There are those considerations, of course. And I won’t discount the desire for entertainment as a primary motivator for shelling out $300 on a Sony Playstation and another $45 on the actual game and a good portion of my waking life since I brought it home on Christmas Eve. If I’ve learned about all sorts arcane weaponry like a Claymore mine and a China Lake I might like to say that I’m doing it to become “more deeply acquainted with the artifacts that make up and populate Call of Duty’s culture.” But admittedly there are more base -- and less intellectual --motivations at work here.

So my colleague’s snickers are legitimate.

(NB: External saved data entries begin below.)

(* ===== verification/Provisioning.v ===== *)
(** Provisioning a worker's volume and machine: the attempt table of
    [internal/model/provisioning.go] and its driver in
    [orchestrator/provisioning.go] (with [createWorkerVolume] of manager.go
    and [createWorkerMachine] of dormancy.go).

    An attempt is a row whose phase records what has been asked of the
    platform before it is asked, so that a control plane that stops at any
    point can tell on restart what may exist.  Every change of phase is a
    compare-and-set on the row ([AdvanceProvisioning]).  The driver is a
    machine whose steps are the code's database statements and platform
    requests ([resume_step]); [resumeWorkerProvisioning] is its uninterrupted
    run and [prov_step] interleaves any number of drivers, crashes and
    recoveries.

    What the platform answers, the JSON of an event and the environment of a
    machine are parameters ([Platform], [answers]). *)
From Stdlib Require Import Ascii.
From S2P Require Import Prelude GoStrings Model GateFleet GateStore GateRegister SoakDB WorkerStore.

(** * internal/flyapi/types.go *)

Record Mount := mkMount { mt_Volume : string; mt_Path : string }.
Record Machine := mkMachine {
  fm_ID : string;
  fm_Name : string;
  fm_State : string;
  fm_Region : string;
  fm_Image : string;
  fm_Env : gmap string string;
  fm_Mounts : list Mount;
  fm_CreatedAt : time
}.
Record Volume := mkVolume {
  fv_ID : string;
  fv_Name : string;
  fv_State : string;
  fv_SizeGB : Z;
  fv_Region : string;
  fv_AttachedMachineID : string;
  fv_AttachedAllocID : string
}.

(** An error of a platform request: the API's own, a network error, or the
    caller's context. *)
Inductive flyError := APIError (status : Z) | NetError (timeout : bool) | Canceled | DeadlineExceeded | OtherError.
Definition IsNotFound (e : flyError) : bool := match e with APIError s => (s =? 404)%Z | _ => false end.
Definition providerRejectedRequest (e : flyError) : bool :=
  match e with
  | APIError s => if (s =? 408)%Z || (s =? 429)%Z then false else (400 <=? s)%Z && (s <? 500)%Z
  | _ => false
  end.

Definition env_get (env : gmap string string) (key : string) : string := default "" (env !! key).

(** * The attempt table *)

Record ProvisioningAttempt := mkAttempt {
  pa_DeploymentID : Z;
  pa_WorkloadSHA : string;
  pa_VolumeSizeGB : Z;
  pa_ID : string;
  pa_WorkerID : string;
  pa_ImageRef : string;
  pa_GitSHA : string;
  pa_LitestreamSHA : string;
  pa_Phase : string;
  pa_VolumeName : string;
  pa_VolumeID : string;
  pa_MachineID : string
}.
#[export] Instance ProvisioningAttempt_eta : Settable ProvisioningAttempt :=
  fun r => mkAttempt (pa_DeploymentID r) (pa_WorkloadSHA r) (pa_VolumeSizeGB r) (pa_ID r) (pa_WorkerID r)
    (pa_ImageRef r) (pa_GitSHA r) (pa_LitestreamSHA r) (pa_Phase r) (pa_VolumeName r) (pa_VolumeID r) (pa_MachineID r).

(** The tables a provisioning touches and the requests made of the platform. *)
Inductive platformRequest :=
| ReqForkVolume (attempt sourceVolume name : string) (rejected : bool)
| ReqCreateVolume (attempt name : string) (rejected : bool)
| ReqCreateMachine (attempt volume : string).

Record provDB := mkProvDB {
  pd_db : soakDB;
  pd_attempts : list ProvisioningAttempt;
  pd_expected : gmap string WorkerIdentity;
  pd_gates : gateTable;
  pd_requests : list platformRequest
}.
#[export] Instance provDB_eta : Settable provDB :=
  fun r => mkProvDB (pd_db r) (pd_attempts r) (pd_expected r) (pd_gates r) (pd_requests r).
Definition pd_workers (pd : provDB) : list Worker := db_workers (pd_db pd).

Inductive provError :=
| ErrUnresolvedTarget          (** another provisioning target is unresolved *)
| ErrNotReady                  (** provisioning is not ready to complete *)
| ErrLostClaim                 (** a statement matched no row *)
| ErrConcurrent                (** provisioning advanced concurrently *)
| ErrIdentityMismatch
| ErrUnavailable (message : string)
| ErrStore (e : storeError)
| ErrGate (e : gateError)
| ErrFly (e : flyError)
| ErrConfig.                   (** the expected configuration does not resolve *)

Definition open_phase (phase : string) : bool := negb (phase =s "complete") && negb (phase =s "abandoned").

Definition ActiveProvisioning (pd : provDB) (workerID : string) : option ProvisioningAttempt :=
  List.find (fun a => (pa_WorkerID a =s workerID) && open_phase (pa_Phase a)) (pd_attempts pd).

(** [INSERT OR IGNORE ... SELECT ... FROM workers WHERE ...]: a used id, an
    open attempt of the worker, or a worker that is no longer pending on this
    build inserts nothing. *)
Definition insertable (pd : provDB) (a : ProvisioningAttempt) : bool :=
  existsb (fun w => (w_ID w =s pa_WorkerID a) && status_in [WorkerPending] w &&
                    (w_GitSHA w =s pa_GitSHA a) && (w_LitestreamSHA w =s pa_LitestreamSHA a)) (pd_workers pd) &&
  negb (existsb (fun b => pa_ID b =s pa_ID a) (pd_attempts pd)) &&
  negb (existsb (fun b => (pa_WorkerID b =s pa_WorkerID a) && open_phase (pa_Phase b)) (pd_attempts pd)).

Definition insert_attempt (pd : provDB) (a : ProvisioningAttempt) : provDB :=
  if insertable pd a
  then pd <| pd_attempts ::= (fun l => l ++
         [a <| pa_Phase := "planned" |> <| pa_VolumeID := "" |> <| pa_MachineID := "" |>]) |>
  else pd.

Definition BeginProvisioning (pd : provDB) (a : ProvisioningAttempt)
  : result provError ProvisioningAttempt * provDB :=
  let pd := insert_attempt pd a in
  match ActiveProvisioning pd (pa_WorkerID a) with
  | Some current =>
      if negb (pa_ImageRef current =s pa_ImageRef a) || negb (pa_GitSHA current =s pa_GitSHA a) ||
         negb (pa_LitestreamSHA current =s pa_LitestreamSHA a)
      then (Err ErrUnresolvedTarget, pd) else (Ok current, pd)
  | None => (Err ErrUnresolvedTarget, pd)
  end.

(** The compare-and-set on the phase.  Its callers move an open attempt to an
    open phase, which the partial unique index on open attempts allows. *)
Definition claims (a b : ProvisioningAttempt) : bool := (pa_ID b =s pa_ID a) && (pa_Phase b =s pa_Phase a).
Definition advanced (phase volumeID machineID : string) (b : ProvisioningAttempt) : ProvisioningAttempt :=
  b <| pa_Phase := phase |> <| pa_VolumeID := coalesce volumeID (pa_VolumeID b) |>
    <| pa_MachineID := coalesce machineID (pa_MachineID b) |>.
Definition update_attempts (p : ProvisioningAttempt -> bool) (f : ProvisioningAttempt -> ProvisioningAttempt)
    (l : list ProvisioningAttempt) : list ProvisioningAttempt :=
  map (fun b => if p b then f b else b) l.
Definition AdvanceProvisioning (pd : provDB) (a : ProvisioningAttempt) (phase volumeID machineID : string)
  : bool * provDB :=
  (existsb (claims a) (pd_attempts pd),
   pd <| pd_attempts ::= update_attempts (claims a) (advanced phase volumeID machineID) |>).

Definition advanceProvisioning (pd : provDB) (a : ProvisioningAttempt) (phase volumeID machineID : string)
  : result provError () * provDB :=
  let '(ok, pd) := AdvanceProvisioning pd a phase volumeID machineID in
  (if ok then Ok () else Err ErrConcurrent, pd).

(** The worker row a provisioning may still touch. *)
Definition provisioned_row (a : ProvisioningAttempt) (w : Worker) : bool :=
  (w_ID w =s pa_WorkerID a) && (w_GitSHA w =s pa_GitSHA a) && (w_LitestreamSHA w =s pa_LitestreamSHA a) &&
  status_in [WorkerPending; WorkerRunning; WorkerStarting; WorkerProbing] w.

Definition set_workers (pd : provDB) (tbl : list Worker) : provDB :=
  pd <| pd_db ::= (fun db => db <| db_workers := tbl |>) |>.
Definition record_event (now : time) (pd : provDB) (workerID kind message details : string) : provDB :=
  pd <| pd_db ::= RecordEvent now workerID kind message details |>.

Still, serious studies of gaming culture and virtual worlds are increasingly common. Boellstorff isn’t alone and you are more than likely to have a colleague or two who treats the enterprise with gravitas. Here at Weber State for example my colleague Greg Anderson in the Computer Science department recently finished a dissertation titled “The Impact of Video Games on Team Cohesion” at Indiana State University. As Boellstorff reminds us, when we venture into virtual worlds we’re often plagued with the notion that we’re engaging in escapism. But that doesn’t mean that the experience can’t bleed back into our real life in positive and constructive ways if we allow ourselves to reflect on the experience. Here’s a rudimentary beginning. Think of the following as merely as a first day's set of field notes. If my spouse doesn’t grab the Playstation away from my cold dead hands, perhaps something more substantive will follow later:

First, despite what anyone tells you, gaming, at least for an initiate like me, is a real learning experience. The learning might not be about texts, or numbers, but it is deeply and engagingly a kinesthetic education in how to use one’s hands to operate the Playstation’s controller. The first time I picked up this tool I couldn’t do anything with it. But gradually, over the course of a few days of playing it begins to feel like an extension of one’s self. Following Matthew Crawford in Shopcraft as Soulcraft, maybe this intense use of one’s hands deserves more consideration than we’ve given it up until now. Here is Crawford quoting Mike Rose in The Mind at Work:

‘…..our testaments to physical work are so focused on the values such work exhibits rather than in the thought it requires. It is a subtle but pervasive omission….It is as though in our cultural iconography we are given the muscled arm, sleeve rolled tight against biceps, but no thought bright behind the eye, no image that links the hand and the brain.”

To be sure, there are problems with extending the analogy between craftwork and gaming too far. One works with actual material things in the real world whereas the other works with things in virtual worlds. And craftsmanship, is about making things whereas the traditional first person shooter is primarily (although not exclusively) about destroying things. But the intense use of one’s hands (and one’s eyes) is still there.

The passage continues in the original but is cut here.